The Florida Nurses Association is recognizing Health News Florida founder and Editor Carol Gentry for her significant and ongoing role in reporting on the state’s most important health issues.
The 2014 Communications/Media Award is being awarded to Gentry, who for four decades has been reporting on health policy and business, and has been holding industry and government officials accountable.
“Each year we try to find someone who has supported nursing in their work, or has given balanced coverage of stories important to the Florida Nurses Association,” Executive Director Willa Fuller said of the award being presented at the group’s annual conference in Orlando tonight.
“Over the years, she’s interviewed many of our members, especially nurse practitioners,” she said. “She’s always very balanced and fair and makes sure the issues are out there.”
This recognition comes as Gentry, 66, prepares to shift her role at Health News Florida. After years and countless hours of overseeing content and staff, on Monday she becomes a part-time, special health correspondent for Health News Florida and WUSF 89.7 News, the Tampa Bay area’s NPR affiliate.
“As Carol’s role changes with WUSF, she’ll have more time to devote to the investigative reporting that she loves,” said JoAnn Urofsky, general manager of WUSF Public Media. “That means our audience will benefit from learning even more about the health care systems that impact our lives.”
Gentry joined the WUSF family in September 2012, when she suggested that public media would complement the mission of Health News Florida, a non-profit health journalism publication she single-handedly created in 2006.
“Carol and Health News Florida brought an important focus to the area of health care policy just as the health care systems we’ve been used to have been undergoing radical changes,” Urofsky said. “She and her team have been able to shed light on changing policy and regulations, and on a wide variety of health-related topics.”
Gentry already was a veteran health reporter in 2006 when she created Health News Florida with seed money from several Florida-based health foundations. Stints at newspapers including the Wall Street Journal, Orlando Sentinel, The Tampa Tribuneand St. Petersburg Times taught her the public was hungry for investigative health news, and that they needed journalists to keep tabs on those in charge.
“Without a script or a net, Health News Floridahelped lead the way for so many nonprofit news services around the country,” said Phil Galewitz, a senior correspondent for Kaiser Health News and former member of the Health News Florida board of directors.

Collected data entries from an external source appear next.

(* ===== verification/Stats.v ===== *)
(** * Stats: the statistical summarizer of arrays

    [_compute_array_stats] of [JsonSchemaAnalyzer] (src/gui.py).  The
    record it returns is a Python dict built key by key; it is modelled as
    such ([dict stat]), so that which keys are present, and in which order,
    is part of the result.

    Entries are Python objects ([StVal]) except ['stdev']: the square root
    of the sample variance is kept as its radicand ([StSqrt q] stands for
    the float [sqrt q]).

    The function draws random example indices for arrays of strings; the
    generator's state [rng] (PyCollections.v) is passed in and returned.

    The file has the model first, then the specification ([numeric_spec],
    [string_spec]: the entry under each key, without the order of
    assignments and the exception handling; [top_of], [bottom_of],
    [example_indices_ok]: what the entries promise), then the refinement
    lemmas and the properties. *)

From Stdlib Require Import QArith Lqa.
From S2P Require Import Prelude PyDict Value PyNum PyCollections.

Inductive stat : Type :=
| StVal (v : value)
| StSqrt (radicand : Q).

(** [len(x)] as a Python [int]. *)
Definition py_len {A} (l : list A) : value := VInt (Z.of_nat (length l)).

(** ** [_compute_array_stats(arr)] *)

Definition str_of (v : value) : string :=
  match v with VStr s => s | _ => "" end.

Definition common_entry (kv : string * nat) : value :=
  VDict [("value", VStr kv.1); ("count", VInt (Z.of_nat kv.2))].

(** The last statement of the numeric branch: the examples of a large
    array, its first, last and middle elements. *)
Definition numeric_examples (arr : list value) (stats : dict stat) : dict stat :=
  if decide (5 < length arr) then
    match arr !! 0, last arr with
    | Some a, Some z =>
        let examples := [a; z] in
        let mid_idx := length arr / 2 in
        let examples :=
          if decide (0 < mid_idx ∧ mid_idx < length arr)
          then match arr !! mid_idx with
               | Some m => examples ++ [m]
               | None => examples
               end
          else examples in
        dict_set "examples" (StVal (VList examples)) stats
    | _, _ => stats
    end
  else stats.
(* ===== verification/SchemaTree.v ===== *)
(** * SchemaTree: the attribute browser

    The tree of rows [JsonSchemaViewer.update_schema_tree] builds from a
    schema with [_add_schema_item], and the path
    [JsonSchemaTreeWidget._get_item_path] gives to a row (src/gui.py).

    A row ([tree_item]) has the text of its two columns, the value of its
    [UserRole] slot and its child rows.  The slot is written twice when a
    row is made: [tree_item.setData(0, UserRole, False)] stores the flag of
    the eye, then [schema_tree.model().setData(index, tree_item, UserRole)]
    stores the row itself for the delegate.  Both calls write column 0,
    role [UserRole], of the same item (the model of a [QTreeWidget] hands
    [setData] to the item), so the second replaces the first, and the rows
    of a rebuilt browser hold themselves where the flag is read
    ([update_schema_tree_data]).  The code walks from a row to the root through
    [parent()]; here a row is addressed by its position [pos], the indices
    of the rows from the top down, and [texts_to] gives the texts on the
    way, so that [_get_item_path] receives the texts it reads, from the
    row up to the root.

    The main result is [tree_paths_are_key_paths]: the path of a row of the
    browser of a document is an attribute path of that document, the one
    [filter_json_by_visibility] (Filter.v) compares hidden paths with. *)

From stdpp Require Import pretty.
From S2P Require Import Prelude PyDict Value PyNum PyCollections ValueStats Stats.
From S2P Require Import Filter Schema.

#[local] Arguments _compute_array_stats : simpl never.

(** ** Rows *)

(** The value under [Qt.ItemDataRole.UserRole] in column 0 of a row:
    nothing ([None]), the flag of the eye, or the row itself. *)
Inductive user_data : Type :=
| Unset
| Flag (is_hidden : bool)
| Self.

#[export] Instance user_data_eq_dec : EqDecision user_data.
Proof. solve_decision. Defined.

(** [bool(x)] of the value of the slot, as in [x or False], [not x] and
    [if x]: a row is an object without [__bool__] or [__len__]. *)
Definition data_truthy (x : user_data) : bool :=
  match x with
  | Unset => false
  | Flag is_hidden => is_hidden
  | Self => true
  end.

Unset Elimination Schemes.
Inductive tree_item : Type :=
| Item (text type_text : string) (data : user_data) (children : list tree_item).
Set Elimination Schemes.

Definition item_text (it : tree_item) : string := let 'Item t _ _ _ := it in t.

Definition item_type (it : tree_item) : string := let 'Item _ t _ _ := it in t.

Definition item_data (it : tree_item) : user_data := let 'Item _ _ d _ := it in d.

(** [item.setData(0, UserRole, value)], and [model().setData(index, value,
    UserRole)] with the index of [item] in column 0. *)
Definition setData (value : user_data) (it : tree_item) : tree_item :=
  let 'Item text type_text _ children := it in Item text type_text value children.

(** A row as the code makes it: [QTreeWidgetItem(parent, [text,
    type_text])], [setData(0, UserRole, False)], then the row itself
    stored through the model.  The children are the rows appended to it
    afterwards. *)
Definition new_item (text type_text : string) (children : list tree_item)
    : tree_item :=
  setData Self (setData (Flag false) (Item text type_text Unset children)).

Definition item_children (it : tree_item) : list tree_item :=
  let 'Item _ _ _ c := it in c.

(** ** [_add_schema_item(parent_item, key, schema)]

    The row the call appends to [parent_item].  A schema node always is a
    dict with a ['type']. *)

Fixpoint _add_schema_item (key : string) (schema : schema_node) : tree_item :=
  match schema with
  | SObject properties =>
      new_item key "object"
           ((λ '(sub_key, sub_schema), _add_schema_item sub_key sub_schema)
              <$> properties)
  | SArray element_type _ properties =>
      new_item key "array"
           [new_item "elements" element_type
                 match properties with
                 | Some p =>
                     (λ '(sub_key, sub_schema), _add_schema_item sub_key sub_schema)
                       <$> p
                 | None => []
                 end]
  | SPrim item_type _ _ _ => new_item key item_type []
  end.

(** A value of the schema that is no node, the record under
    ['__array_stats'], takes the [else] branch. *)
Definition add_entry (key : string) (schema : schema_entry) : tree_item :=
  match schema with
  | ENode n => _add_schema_item key n
  | EArrayStats _ => new_item key "dict" []
  end.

Since its inception, Health News Florida has provided regular summaries on the top health news reported in other media, and shared it with a public that otherwise wouldn’t know what was happening in other parts of the state. But Gentry also made sure Health News Florida continued to provide original, Florida-based health journalism at a time when newspaper staffs were dwindling, Galewitz said.
“It also could play a key role in reporting news around the state, including from Tallahassee, which lacked a full-time health writer who could monitor agencies from the state Board of Medicine to the state Health Department,” he said.
“ Health News Florida became that watchdog over these and other agencies overseeing the public’s health. Today, Health News Florida is required reading for anyone who cares about health care in the Sunshine State.”
Health journalists across the country have looked to Gentry’s business model for their own publications. Andy Miller, a veteran health reporter based in Atlanta said Health News Florida was the inspiration behind his launching of Georgia Health News in 2010.
“Without Carol's advice, experience and support, GHN would never have happened,” Miller said. “She is a true trailblazer, and deserves many accolades for her work in nonprofit health journalism.”